1995 Tenn. Pub. Acts, ch. 53 (emphasis added). On its face, therefore, the amended statute provided that the confidential communications privilege could be asserted by either spouse. The 1995 amended statute was in effect at the time of this case. The defendant argues that upon his assertion of the privilege, the plain language of the statute should have operated to prevent his wife from testifying as to any oral and written statements he made to her in confidence concerning the offense. I agree.
The role of this Court in construing statutes is to ascertain and give effect to the legislative purpose and intent without unduly restricting or expanding the coverage of the statute beyond its intended scope. See Mooney v. Sneed, 30 S.W.3d 304, 306 (Tenn.2000). Furthermore, the “legislative intent and purpose are to be ascertained primarily from the natural and ordinary meaning of the statutory language, without a forced or subtle interpretation that would limit or extend the statute's application.” State v. Blackstock, 19 S.W.3d 200, 210 (Tenn.2000).
The language of the statute as amended in 1995 could not be more straightforward. It provides simply that, with the exception of civil proceedings between spouses, adoption cases, dependency and neglect cases, child abuse cases, spousal abuse cases, or insurance fraud cases, “confidential communications between married persons are privileged and inadmissible if either spouse objects.” This language is not in derogation of the common law, but expressly returns the law to what it was before Hurley.5
My conclusions in this regard are further strengthened by developments in the law after the defendant's case was tried. On May 17, 2000, the legislature amended Tennessee Code Annotated Section 24-1-201 (effective January 1, 2001) to add the four Adams /Hurley factors for criminal cases only, thus narrowing the privilege from its common-law form. See 2000 Tenn. Pub. Acts, ch. 831. The current version of the statute provides:
(a) In either a civil or criminal proceeding, no married person has privilege to refuse to take the witness stand solely because that person's spouse is a party to the proceeding.
(b) In a civil proceeding, confidential communications between married persons are privileged and inadmissible if either spouse objects. This communications privilege shall not apply to proceedings between spouses or to proceedings concerning abuse of one (1) of the spouses or abuse of a minor in the custody of or under the dominion and control of either spouse, including, but not limited to, proceedings arising under title 36, chapter 1, part 1; title 37, chapter 1, parts 1, 4 and 6; title 37, chapter 2, part 4; and title 71, chapter 6, part 1. This confidential communications privilege shall not apply to any insured's obligations under a contract of insurance in civil proceedings.

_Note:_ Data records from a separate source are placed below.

Lemma persists_only_after_fulfilled_witness :
  exists pre r response post,
    [Assign_session empty_object;
     @Call_app platform (mkRequest None empty_object) (Fulfilled no_cookies);
     Call_encodeSession empty_object; Call_save empty_object;
     Call_setCookie "_session"
       {| c_value := VStr "b64:{}--#{}k"; c_path := "/"; c_domain := None;
          c_expires := ExpiresZero; c_httpOnly := true; c_secure := false |}] =
      (pre ++ Call_app r (Fulfilled response) :: post)%list /\
    Call_save empty_object ∈ post /\
    Forall (fun c' => persists c' = false) pre.
Proof.
  apply (@persists_only_after_fulfilled platform keyed (mkState None VUndefined 0)).
  - reflexivity.
  - repeat constructor.
  - reflexivity.
Defined.

Lemma diagnostic_means_no_cookie_witness :
  @count_calls platform is_Write_error
    [Assign_session empty_object;
     Call_app (mkRequest None empty_object) (Fulfilled no_cookies);
     Call_encodeSession empty_object; Call_save empty_object;
     Write_error "Error encoding session data: Error: store down"] = 1%nat /\
  forall name attrs,
    Call_setCookie name attrs ∉
      [Assign_session empty_object;
       @Call_app platform (mkRequest None empty_object) (Fulfilled no_cookies);
       Call_encodeSession empty_object; Call_save empty_object;
       Write_error "Error encoding session data: Error: store down"].
Proof.
  apply (@diagnostic_means_no_cookie platform unreachable (mkState None VUndefined 0) _
           "Error encoding session data: Error: store down").
  - reflexivity.
  - repeat constructor.
Defined.

Lemma fresh_request_gets_empty_session_witness :
  exists out post,
    calls (snd (apply keyed (mkState None VUndefined 0))) =
      ([] ++ [Assign_session empty_object;
              Call_app (with_session empty_object (mkRequest None VUndefined)) out]
          ++ post)%list.
Proof.
  apply (@fresh_request_gets_empty_session platform keyed (mkState None VUndefined 0)).
  - reflexivity.
  - left. reflexivity.
Defined.

Lemma loaded_session_is_attached_witness :
  (exists out post,
     calls (snd (apply keyed (mkState (Some "b64:hello--#hellok") VUndefined 0))) =
       ([Call_decodeCookie "b64:hello--#hellok"; Call_load "hello"]
          ++ [Assign_session (VStr "hello");
              Call_app (with_session (VStr "hello")
                          (mkRequest (Some "b64:hello--#hellok") VUndefined)) out]
          ++ post)%list) /\
  (exists out post,
     calls (snd (apply forgetful (mkState (Some "b64:hello--#hellok") VUndefined 0))) =
       ([Call_decodeCookie "b64:hello--#hellok"; Call_load "hello"]
          ++ [Assign_session empty_object;
              Call_app (with_session empty_object
                          (mkRequest (Some "b64:hello--#hellok") VUndefined)) out]
          ++ post)%list).
Proof.
  split.
  - exact (@loaded_session_is_attached platform keyed
             (mkState (Some "b64:hello--#hellok") VUndefined 0) _
             "b64:hello--#hellok" (VStr "hello") eq_refl eq_refl eq_refl eq_refl).
  - exact (@loaded_session_is_attached platform forgetful
             (mkState (Some "b64:hello--#hellok") VUndefined 0) _
             "b64:hello--#hellok" VNull eq_refl eq_refl eq_refl eq_refl).
Defined.

Lemma pending_load_stalls_witness :
  apply stalled (mkState (Some "b64:hello--#hellok") VUndefined 0) =
    (Pending,
     state_of (mkRequest (Some "b64:hello--#hellok") VUndefined) 0
       [Call_decodeCookie "b64:hello--#hellok"; Call_load "hello"]).
Proof.
  exact (proj1 (@pending_load_stalls platform stalled
                  (mkState (Some "b64:hello--#hellok") VUndefined 0) _
                  "b64:hello--#hellok" eq_refl eq_refl eq_refl eq_refl)).
Defined.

(c)(1) In a criminal proceeding a marital confidential communication shall be privileged if:
(A) The communications originated in a confidence that they will not be disclosed;
(B) The element of confidentiality is essential to the full and satisfactory maintenance of the relation between the parties;
(C) The relation must be one which, in the opinion of the community, ought to be sedulously fostered; and
(D) The injury to the relation by disclosure of the communications outweighs the benefit gained for the correct disposal of litigation.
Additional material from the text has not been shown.